Gold, historically, has been a beloved investment option for Indians. It is also a good deterrent against inflation. The yellow metal has seen a steady rise in value during tough times, the price of gold rose during Covid-19, making it the perfect investment asset.
In addition to the commonly invested physical gold, investors can also explore options such as digital gold, gold ETFs, and sovereign gold bonds, as well as silver to store their wealth.
Another investment option historically validated against the Indians is real estate. Real estate often acts as a hedge against inflation and allows owners and lessors to increase the value of their tangible assets, as well as rents, respectively.
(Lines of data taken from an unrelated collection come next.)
Lemma send_enqueue_MqAll s L p k :
  MqAll s L -> (forall q, k ∉ L q) -> imq_msgcount (mq s p) < imq_qlimit (mq s p) ->
  MqAll (send_enqueue p k s) (<[p := L p ++ [k]]> L).
Proof.
  intros HA Hk Hlt. pose proof HA as [HR Hd]. destruct (HR p) as [Hch Htl Hcnt Hlim Hrng Hseq].
  unfold send_enqueue. apply MqAll_waiters. rewrite Htl. set (l := L p) in *.
  set (s1 := set_kmsg k _ s). set (s2 := set_mq p _ s1).
  set (s3 := match last l with Some _ => _ | None => _ end). set (s4 := set_mq p _ s3).
  assert (Hkl : last l ≠ Some k) by (intros E%last_Some_elem_of; by apply (Hk p)).
  assert (Hmq4 : forall q, mq s4 q = if decide (q = p) then
    {| imq_messages := if l is [] then Some k else imq_messages (mq s p); imq_messages_tail := Some k;
       imq_msgcount := Z.of_nat (length (l ++ [k])); imq_qlimit := imq_qlimit (mq s p);
       imq_seqno := u32 (imq_seqno (mq s p) + 1) |} else mq s q).
  { assert (Hc : u32 (imq_msgcount (mq s p) + 1) = Z.of_nat (length (l ++ [k]))).
    { rewrite length_app, u32_id; cbn [length]; lia. }
    intros q. unfold s4. rewrite mq_set_mq. unfold s3.
    destruct (last l) as [t|] eqn:El; rewrite ?mq_set_kmsg, ?mq_set_mq; unfold s2; rewrite ?mq_set_mq, ?(decide_True (P := p = p)) by done;
      destruct (decide (q = p)) as [->|]; try done; unfold fupd;
      cbn [imq_messages imq_messages_tail imq_msgcount imq_qlimit imq_seqno]; unfold s1; rewrite mq_set_kmsg, Hc.
    - destruct l; [done|done].
    - apply last_None in El. by rewrite El. }
  assert (Hkm4 : forall j, kmsg s4 j = if decide (last l = Some j) then (kmsg s j) <| ikm_next := Some k |>
    else if decide (j = k) then (kmsg s k) <| ikm_seqno := imq_seqno (mq s p) |> <| ikm_next := None |> <| ikm_prev := last l |>
    else kmsg s j).
  { intros j. unfold s4. rewrite kmsg_set_mq. unfold s3. destruct (last l) as [t|] eqn:El.
    - rewrite kmsg_set_kmsg. unfold s2. rewrite !kmsg_set_mq. unfold s1. rewrite !kmsg_set_kmsg.
      destruct (decide (j = t)) as [->|]; [rewrite (decide_True (P := Some t = Some t)) by done; by rewrite decide_False by congruence|].
      by rewrite (decide_False (P := Some t = Some j)) by congruence.
    - rewrite kmsg_set_mq. unfold s2. rewrite kmsg_set_mq. unfold s1. rewrite kmsg_set_kmsg.
      by rewrite (decide_False (P := None = Some j)) by done. }
  clearbody s4. apply (MqAll_change s); [done| | | |].
  - constructor; rewrite ?Hmq4, ?decide_True by done; cbn [imq_messages imq_messages_tail imq_msgcount imq_qlimit imq_seqno].
    + eapply dchain_snoc; [exact Hch|apply Hk| | | |].
      * by rewrite Hkm4, decide_False, decide_True.
      * rewrite Hkm4, decide_False, decide_True by done. cbn [ikm_prev fupd]. by destruct (last l).
      * intros j Hj. rewrite Hkm4. destruct (decide (last l = Some j)); [done|].
        rewrite decide_False; [done|]. intros ->. by apply (Hk p).
      * intros j Hj. rewrite Hkm4. destruct (decide (last l = Some j)); [done|].
        rewrite decide_False; [done|]. intros ->. by apply (Hk p).
    + by rewrite last_snoc.
    + done.
    + rewrite length_app. cbn [length]. lia.
    + apply u32_range.
    + intros i j Hi. rewrite length_app. cbn [length].
      replace (u32 (imq_seqno (mq s p) + 1) - Z.of_nat (length l + 1) + Z.of_nat i) with
        (u32 (imq_seqno (mq s p) + 1) + (Z.of_nat i - Z.of_nat (length l + 1))) by lia. rewrite u32_add_l.
      replace (imq_seqno (mq s p) + 1 + _) with (imq_seqno (mq s p) - Z.of_nat (length l) + Z.of_nat i) by lia.
      destruct (decide (i < length l)%nat) as [Hil|Hil].
      * rewrite lookup_app_l in Hi by done. rewrite <- (Hseq i j Hi).
        rewrite Hkm4. destruct (decide (last l = Some j)); [done|]. rewrite decide_False; [done|].
        intros ->. apply (Hk p). by eapply list_elem_of_lookup_2.
      * rewrite lookup_app_r in Hi by lia. destruct (i - length l)%nat eqn:E; [|done]. injection Hi as <-.
        rewrite Hkm4, decide_False, decide_True by done. cbn [ikm_seqno fupd]. rewrite u32_id; lia.
  - intros j Hj q Hq Hjq. apply elem_of_app in Hj as [Hj| ->%list_elem_of_singleton]; [|by apply (Hk q)].
    apply Hq. by apply (Hd q p j).
  - intros q Hq. by rewrite Hmq4, decide_False.
  - intros q j Hq Hj. rewrite Hkm4, decide_False, decide_False; [done| |].
    + intros ->. by apply (Hk q).
    + intros E%last_Some_elem_of. apply Hq. by apply (Hd q p j).
Qed.
(* ===== verification/PmapMap.v ===== *)
(** * Mapping pages

    [pmap_map_user_page], [pmap_trampoline_install] and [pmap_create] as
    updates of the translations of all address spaces: the directories they add
    on the way change no translation, and the leaf entry changes exactly one. *)

From S2P Require Import Prelude Pmm Pmap PmapInv.
Import Pmap PmapInv.

Module PmapMap.
Notation tables := (gmap Z (nat * Z)).

Section Map.
Context {F : Type} `{PageFrames F}.
Notation state := (pmap F).
Implicit Types (s : state) (T : tables) (M : gmap Z Z) (owed : Z -> Z).

(** What may happen on the way to a leaf: tables are added, and nothing that
    can be observed through the existing address spaces changes. *)
Record grown (s : state) (T : tables) (s' : state) (T' : tables) : Prop := {
  gr_sub : T ⊆ T';
  gr_root : forall f p, T' !! f = Some (4%nat, p) -> T !! f = Some (4%nat, p);
  gr_pte : forall root p va, T !! root = Some (4%nat, p) -> 0 <= va < 2 ^ 47 -> pte s' root va = pte s root va;
  gr_mem : forall f j, T' !! f = None -> aligned f -> 0 <= j < 512 -> word s' (f + 8 * j) = word s (f + 8 * j);
  gr_child : forall f l p i g, T !! f = Some (S l, p) -> (1 <= l)%nat -> 0 <= i < limit (S l) ->
    child s f i = Some g -> child s' f i = Some g;
  gr_kernel : forall root p j, T !! root = Some (4%nat, p) -> 256 <= j < 512 ->
    word s' (root + 8 * j) = word s (root + 8 * j);
  gr_refs : forall g, 0 < pf_refcount (frames s) g -> pf_refcount (frames s') g = pf_refcount (frames s) g;
  gr_managed : forall g, pf_managed (frames s') g <-> pf_managed (frames s) g;
  gr_other : s' = s <| mem := mem s' |> <| frames := frames s' |>
}.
There are two ways to invest in real estate: directly by purchasing a property or indirectly through real estate investment trusts (REITs). The latter is also an opportunity for small and medium investors to participate in the commercial real estate market.
Mutual funds and ETFs
Mutual funds and ETFs can be quite helpful in inflation-proofing your savings. Mutual funds and ETFs offer returns above the prevailing rate of inflation. However, they can be volatile in nature and offer higher risks. Mutual funds and ETFs are viable investment options available to new investors and allow you to invest in lump sums or through a SIP.
Highly liquid in nature, so if you have money nestled in your accounts that has no real use, starting a SIP as low as INR 500 can help keep you financially secure in the near future. Try to be mindful of your investments, if you are just starting out don’t hesitate to seek professional help.
The impact of inflation on the economy is never uniform but recurrent. Inflation is not likely to go away and relying on traditional forms of savings and investment will not be sustainable in the long run, especially with the ever-increasing demands and needs of our families and children.
To ensure you have the financial potential to afford the necessities and enjoy the luxuries of the modern world, it’s crucial that you embrace change and become more financially literate in order to save your hard-earned money.